EXERCISE: For the records below, tally every line that has the word "Hall" and reply with the number alone.

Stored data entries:
○ ○ ○ ○ ○
(** Row [j] of the product is [256^j * b], with what passes [256^32] folded
    back by [2^256 = 38]. *)
Lemma row_spec b j : elem b -> (j < 32)%nat -> le_word (map (coef b j) (seq 0 32)) == 256 ^ Z.of_nat j * le_word b.
Proof.
  intros [Bb Lb] Hj. replace 32%nat with (j + (32 - j))%nat at 1 by lia. rewrite seq_app, map_app, val_app, length_map, length_seq. cbn [Nat.add].
  assert (E1 : map (coef b j) (seq 0 j) = map (fun i => 38 * at_ b i) (seq (32 - j) j)).
  { replace (seq (32 - j) j) with (map (fun i => 32 - j + i)%nat (seq 0 j)) by (rewrite seq_map_add; f_equal; lia). rewrite map_map. apply map_ext_in. intros i Hi. apply in_seq in Hi.
    unfold coef. destruct (Nat.leb_spec j i); [lia|]. do 2 f_equal. lia. }
  assert (E2 : map (coef b j) (seq j (32 - j)) = map (at_ b) (seq 0 (32 - j))).
  { replace (seq j (32 - j)) with (map (fun i => j + i)%nat (seq 0 (32 - j))) by (rewrite seq_map_add; f_equal; lia). rewrite map_map. apply map_ext_in. intros i Hi.
    unfold coef. destruct (Nat.leb_spec j (j + i)); [|lia]. f_equal. lia. }
  rewrite E1, E2, le_word_map_scale, !map_seq_at by (auto; lia).
  assert (Eb : le_word b = le_word (slice 0 (32 - j) b) + 256 ^ Z.of_nat (32 - j) * le_word (slice (32 - j) j b)).
  { rewrite <- (firstn_skipn (32 - j) b) at 1. rewrite val_app, length_firstn. replace (Nat.min (32 - j) (length b)) with (32 - j)%nat by lia.
    unfold slice. rewrite skipn_O, (firstn_all2 (skipn _ b)) by (rewrite length_skipn; lia). reflexivity. }
  rewrite Eb, Z.mul_add_distr_l, Z.mul_assoc, <- Z.pow_add_r by lia. replace (Z.of_nat j + Z.of_nat (32 - j)) with 32 by lia.
  apply (eqm_of_mult _ _ (- (2 * le_word (slice (32 - j) j b)))). unfold p25519. change (256 ^ 32) with (2 * 2 ^ 255). lia.
Qed.

Lemma sum_eqm (f g : nat -> Z) l : (forall j, In j l -> f j == g j) -> sum (map f l) == sum (map g l).
Proof.
  induction l as [|j l IH]; intros H; [reflexivity|]. cbn [map sum fold_right]. fold (sum (map f l)) (sum (map g l)).
  rewrite (H j) by (left; reflexivity). rewrite IH by (intros; apply H; right; assumption). reflexivity.
Qed.

Lemma sum_powers a m : sum (map (fun j => at_ a j * (256 ^ Z.of_nat j * m)) (seq 0 (length a))) = le_word a * m.
Proof.
  revert m; induction a as [|x a IH]; intros m; [reflexivity|]. cbn [length seq map sum fold_right le_word].
  rewrite <- seq_shift, map_map. fold (sum (map (fun j => at_ (x :: a) (S j) * (256 ^ Z.of_nat (S j) * m)) (seq 0 (length a)))).
  rewrite (map_ext _ (fun j => at_ a j * (256 ^ Z.of_nat j * (256 * m)))), IH; [unfold at_; cbn [nth]; change (Z.of_nat 0) with 0; rewrite Z.pow_0_r; lia|].
  intros j. rewrite Nat2Z.inj_succ, Z.pow_succ_r by lia. unfold at_. cbn [nth]. lia.
Qed.

Lemma fe_mul_spec a b : elem a -> elem b ->
  reduced (fe_mul__distinct a b) /\ le_word (fe_mul__distinct a b) == le_word a * le_word b.
Proof.
  intros Ha Hb. destruct (shift_reduce_spec (column a b) (mul_column a b) (fe_mul__distinct a b)) as [Hr Hv].
  - apply Forall_forall. intros i Hi. apply in_seq in Hi. apply mul_column_adds; auto. lia.
  - reflexivity.
  - split; [exact Hr|]. rewrite Hv. unfold column. rewrite (le_word_columns (coef b) (at_ a)).
    rewrite <- sum_powers, (proj2 Ha). apply sum_eqm. intros j Hj. apply in_seq in Hj. rewrite row_spec by (auto; lia). reflexivity.
Qed.

(** *** Subtraction *)

Lemma reduced_elem x : reduced x -> elem x.
Proof. intros H. apply H. Qed.

Lemma split_last x : elem x -> le_word x = le_word (map (at_ x) (seq 0 31)) + 256 ^ 31 * at_ x 31.
Proof.
  intros [B L]. rewrite <- (map_at x L) at 1. change (seq 0 32) with (seq 0 31 ++ [31%nat]). rewrite map_app, val_app, length_map, length_seq.
  cbn [map le_word]. change (Z.of_nat 31) with 31. lia.
Qed.

Lemma u32_eq z z' : 0 <= z < 2 ^ 32 -> (exists k, z' = z + k * 2 ^ 32) -> u32 z' = z.
Proof. intros H [k ->]. unfold u32, wrap. rewrite Z_mod_plus_full. apply Z.mod_small. exact H. Qed.

Lemma u32_add_u32 c d : u32 (c + u32 d) = u32 (c + d).
Proof. unfold u32, wrap. apply Zplus_mod_idemp_r. Qed.

Lemma lm_sub_spec old a b : in_u 8 old -> elem a -> reduced b ->
  reduced (lm_sub old a b) /\ le_word (lm_sub old a b) == le_word a - le_word b.
Proof.
  intros Ho Ha [Hb Rb]. unfold lm_sub. change (F25519_SIZE - 1)%nat with 31%nat.
  destruct (shift_after _ (seq 0 31) 218) as [r c] eqn:E.
  apply (shift_after_sum (fun i => 65280 + at_ a i - at_ b i)) in E as (Br & Lr & Hc & V); [|apply Forall_forall; intros i _ c' Hc'|lia].
  2:{ pose proof (at_range a i Ha). pose proof (at_range b i Hb). rewrite (u32_small (65280 + _ - _)) by lia. rewrite u32_small by lia. lia. }
  rewrite length_seq in *. change (Z.of_nat 31) with 31 in V. pose proof (split_last a Ha) as Va. pose proof (split_last b Hb) as Vb.
  pose proof (at_range a 31 Ha) as Ra31. pose proof (at_range b 31 Hb) as Rb31. pose proof (le_word_range a (proj1 Ha)) as Ra. rewrite (proj2 Ha) in Ra.
  assert (Vm : le_word (map (fun i => 65280 + at_ a i - at_ b i) (seq 0 31)) + 218 = 256 ^ 32 - 38 - 256 ^ 32 * 0
     + le_word (map (at_ a) (seq 0 31)) - le_word (map (at_ b) (seq 0 31))).
  { rewrite (map_ext _ (fun i => (65280 + at_ a i) + (-1) * at_ b i)) by (intros; lia).
    rewrite (le_word_map_add (fun i => 65280 + at_ a i)), (le_word_map_add (fun _ => 65280)), (le_word_map_scale (at_ b)).
    replace (le_word (map (fun _ : nat => 65280) (seq 0 31))) with (256 ^ 32 - 256) by reflexivity. lia. }
  pose proof (le_word_range r Br) as Rr. rewrite Lr in Rr. change (Z.of_nat 31) with 31 in Rr. change (Z.of_nat 32) with 32 in Ra.
  set (m := 256 ^ 31) in *. assert (Hm : m = 2 ^ 248) by reflexivity. change (256 ^ 32) with (256 * m) in *.
  assert (Hpos : 0 <= c + (at_ a 31 - at_ b 31)).
  { change (2 ^ 255) with (128 * 2 ^ 248) in Rb. rewrite <- Hm in Rb. clearbody m.
    destruct (Z.le_gt_cases 0 (c + (at_ a 31 - at_ b 31))) as [|Hn]; [assumption|]. nia. }
  rewrite u32_add_u32, u32_small by lia.
  destruct (fe_reduce_spec (r ++ [old]) (c + (at_ a 31 - at_ b 31))) as [Hr Hv].
  { apply bytes_app; [exact Br|constructor; [exact Ho|constructor]]. } { rewrite length_app. cbn. lia. } { lia. }
  split; [exact Hr|]. rewrite Hv. rewrite firstn_app, Lr, Nat.sub_diag, firstn_O, app_nil_r, firstn_all2 by lia. fold m.
  apply (eqm_of_mult _ _ 2). unfold p25519. change (2 ^ 255) with (128 * 2 ^ 248). rewrite <- Hm. clearbody m. lia.
Qed.

(** *** Full reduction *)

(** The sign of a small number is its bit 15 as an unsigned. *)
Lemma land_2_15 c : -128 <= c < 256 -> (Z.land (u32 c) (Z.shiftl 1 15) =? 0) = (0 <=? c).
Proof.
  intros H. assert (Hall : forallb (fun k => let c := Z.of_nat k - 128 in eqb (Z.land (u32 c) (Z.shiftl 1 15) =? 0) (0 <=? c)) (seq 0 384) = true)
    by reflexivity.
  rewrite forallb_forall in Hall. specialize (Hall (Z.to_nat (c + 128)) ltac:(apply in_seq; lia)). cbn zeta in Hall.
  replace (Z.of_nat (Z.to_nat (c + 128)) - 128) with c in Hall by lia. apply eqb_prop, Hall.
Qed.

Lemma fe_normalize_spec x : elem x -> elem (fe_normalize x) /\ le_word (fe_normalize x) = le_word x mod p25519.
Proof.
  intros Hx. unfold fe_normalize. pose proof (at_range x 31 Hx) as R31.
  destruct (fe_reduce_spec x (at_ x 31)) as [[Hy Ry] Vy]; [apply Hx|apply Hx|lia|].
  assert (Ex : le_word (firstn 31 x) = le_word (map (at_ x) (seq 0 31))) by (rewrite map_seq_at by (apply Hx || lia); reflexivity).
  rewrite Ex, <- split_last in Vy by exact Hx. set (y := fe_reduce x (at_ x 31)) in *. clearbody y. rewrite <- Vy. clear Ex Vy R31 Hx x.
  change (F25519_SIZE - 1)%nat with 31%nat. destruct (shift_after _ (seq 0 31) 19) as [minusp c] eqn:E.
  apply (shift_after_sum (at_ y)) in E as (Bm & Lm & Hc & V); [|apply Forall_forall; intros i _; apply adds_at, Hy|lia].
  rewrite length_seq in *. change (Z.of_nat 31) with 31 in V. pose proof (split_last y Hy) as Sy. pose proof (at_range y 31 Hy) as R31.
  pose proof (le_word_range minusp Bm) as Rm. rewrite Lm in Rm. change (Z.of_nat 31) with 31 in Rm.
  assert (Hlow : 0 <= le_word (map (at_ y) (seq 0 31)) < 256 ^ 31).
  { rewrite map_seq_at by (apply Hy || lia). pose proof (le_word_range (slice 0 31 y) (bytes_slice 0 31 y (proj1 Hy))) as H.
    rewrite length_slice, (proj2 Hy) in H. exact H. }
  pose proof (le_word_range y (proj1 Hy)) as [Py _]. unfold p25519. change (2 ^ 255) with (128 * 2 ^ 248) in *. change (256 ^ 31) with (2 ^ 248) in *.
  set (m := 2 ^ 248) in *. assert (Hm : 2 ^ 30 < m) by reflexivity. assert (Em : 256 ^ Z.of_nat 31 = m) by reflexivity. clearbody m.
  assert (Hc1 : c <= 1) by nia. rewrite u32_add_u32. set (d := c + (at_ y 31 - 128)). rewrite land_2_15 by lia.
  assert (Hd : le_word minusp + m * d = le_word y - (128 * m - 19)) by (unfold d; lia).
  unfold fe_select. destruct (Z.leb_spec 0 d) as [Hpos|Hneg].
  - split.
    + split; [apply bytes_app; [exact Bm|constructor; [apply u8_range|constructor]]|rewrite length_app, Lm; reflexivity].
    + rewrite val_app, Lm, Em. cbn [le_word]. rewrite (u32_small d) by lia. unfold u8. rewrite wrap_small by (red; lia).
      apply (Z.mod_unique_pos _ _ 1); lia.
  - split; [exact Hy|]. symmetry. apply Z.mod_small. nia.
Qed.

(** *** Inversion *)

Definition fe_pow (x : Z) (r : list Z) (e : Z) : Prop := reduced r /\ le_word r == x ^ e.

Lemma pow_mul x r s a b : fe_pow x r a -> fe_pow x s b -> 0 <= a -> 0 <= b -> fe_pow x (fe_mul__distinct r s) (a + b).
Proof.
  intros [Hr Vr] [Hs Vs] Ha Hb. destruct (fe_mul_spec r s) as [Hm Vm]; auto using reduced_elem. split; [exact Hm|].
  rewrite Vm, Vr, Vs, Z.pow_add_r by lia. reflexivity.
Qed.

Lemma pow_mul_l x y r a : elem y -> le_word y = x -> fe_pow x r a -> 0 <= a -> fe_pow x (fe_mul__distinct r y) (a + 1).
Proof.
  intros Hy <- [Hr Vr] Ha. destruct (fe_mul_spec r y) as [Hm Vm]; auto using reduced_elem. split; [exact Hm|].
  rewrite Vm, Vr, Z.pow_add_r, Z.pow_1_r by lia. reflexivity.
Qed.

Lemma square_mul_iter y r a n :
  elem y -> fe_pow (le_word y) r a -> 0 <= a ->
  fe_pow (le_word y) (Nat.iter n (square_mul y) r) (2 ^ Z.of_nat n * (a + 1) - 1).
Proof.
  intros Hy Hr Ha. induction n as [|n IH]; [change (2 ^ Z.of_nat 0) with 1; replace (1 * (a + 1) - 1) with a by lia; exact Hr|].
  cbn [Nat.iter nat_rect]. assert (Hp : 0 < 2 ^ Z.of_nat n) by (apply Z.pow_pos_nonneg; lia).
  replace (2 ^ Z.of_nat (S n) * (a + 1) - 1) with ((2 ^ Z.of_nat n * (a + 1) - 1) + (2 ^ Z.of_nat n * (a + 1) - 1) + 1)
    by (rewrite Nat2Z.inj_succ, Z.pow_succ_r by lia; lia).
  apply pow_mul_l; [exact Hy|reflexivity|apply pow_mul; auto; nia|nia].
Qed.

(** The inverse, by Fermat's little theorem: the power [p - 2]. The argument
    may be any 32 bytes, the first square is taken of it as it is. *)
Lemma fe_inv_spec x : reduced x -> fe_pow (le_word x) (fe_inv__distinct x) (p25519 - 2).
Proof.
  intros Hx. assert (H1 : fe_pow (le_word x) x 1) by (split; [exact Hx|rewrite Z.pow_1_r; reflexivity]). unfold fe_inv__distinct.
  pose proof (square_mul_iter x x 1 249 (reduced_elem x Hx) H1 ltac:(lia)) as H2. set (r1 := Nat.iter 249 _ x) in *. clearbody r1.
  change (2 ^ Z.of_nat 249 * (1 + 1) - 1) with (2 ^ 250 - 1) in H2.
  pose proof (pow_mul _ _ _ _ _ H2 H2 ltac:(lia) ltac:(lia)) as H3. pose proof (pow_mul _ _ _ _ _ H3 H3 ltac:(lia) ltac:(lia)) as H4.
  pose proof (pow_mul_l _ x _ _ (reduced_elem x Hx) eq_refl H4 ltac:(lia)) as H5. pose proof (pow_mul _ _ _ _ _ H5 H5 ltac:(lia) ltac:(lia)) as H6.
  pose proof (square_mul_iter x _ _ 2 (reduced_elem x Hx) H6 ltac:(lia)) as H7. exact H7.
Qed.

(** ** The ladder in the field *)

Definition f_diffadd (x1 z1 x2 z2 x3 z3 : Z) : Z * Z :=
  let da := (x2 + z2) * (x3 - z3) in
  let cb := (x3 + z3) * (x2 - z2) in
  (z1 * ((da + cb) * (da + cb)) mod p25519, x1 * ((da - cb) * (da - cb)) mod p25519).

Definition f_double (x z : Z) : Z * Z :=
  let d := x * x - z * z in
  (d * d mod p25519, 4 * (x * z * (z * z + (x * x + 486662 * (x * z)))) mod p25519).

(** [P_(m-1)] and [P_m], in projective coordinates. *)
Definition f_step (e q : Z) (s : (Z * Z) * (Z * Z)) (i : nat) : (Z * Z) * (Z * Z) :=
  let '((x1, z1), (x, z)) := s in
  let prev := f_diffadd q 1 x z x1 z1 in
  let cur := f_double x z in
  if Z.testbit e (Z.of_nat i)
  then (cur, f_diffadd (fst prev) (snd prev) (fst cur) (snd cur) q 1)
  else (prev, cur).

Definition f_x25519 (e q : Z) : Z :=
  let '(_, (x, z)) := fold_left (f_step e q) (rev (seq 0 254)) ((1, 0), (q, 1)) in
  Zpow_mod z (p25519 - 2) p25519 * x mod p25519.

(** Bytes that stand for an element of the field. *)
Definition means (x : list Z) (v : Z) : Prop := elem x /\ le_word x == v.
Definition means_r (x : list Z) (v : Z) : Prop := reduced x /\ le_word x == v.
○ ○ ○ ○ ○
WRITTEN SOLUTION: 3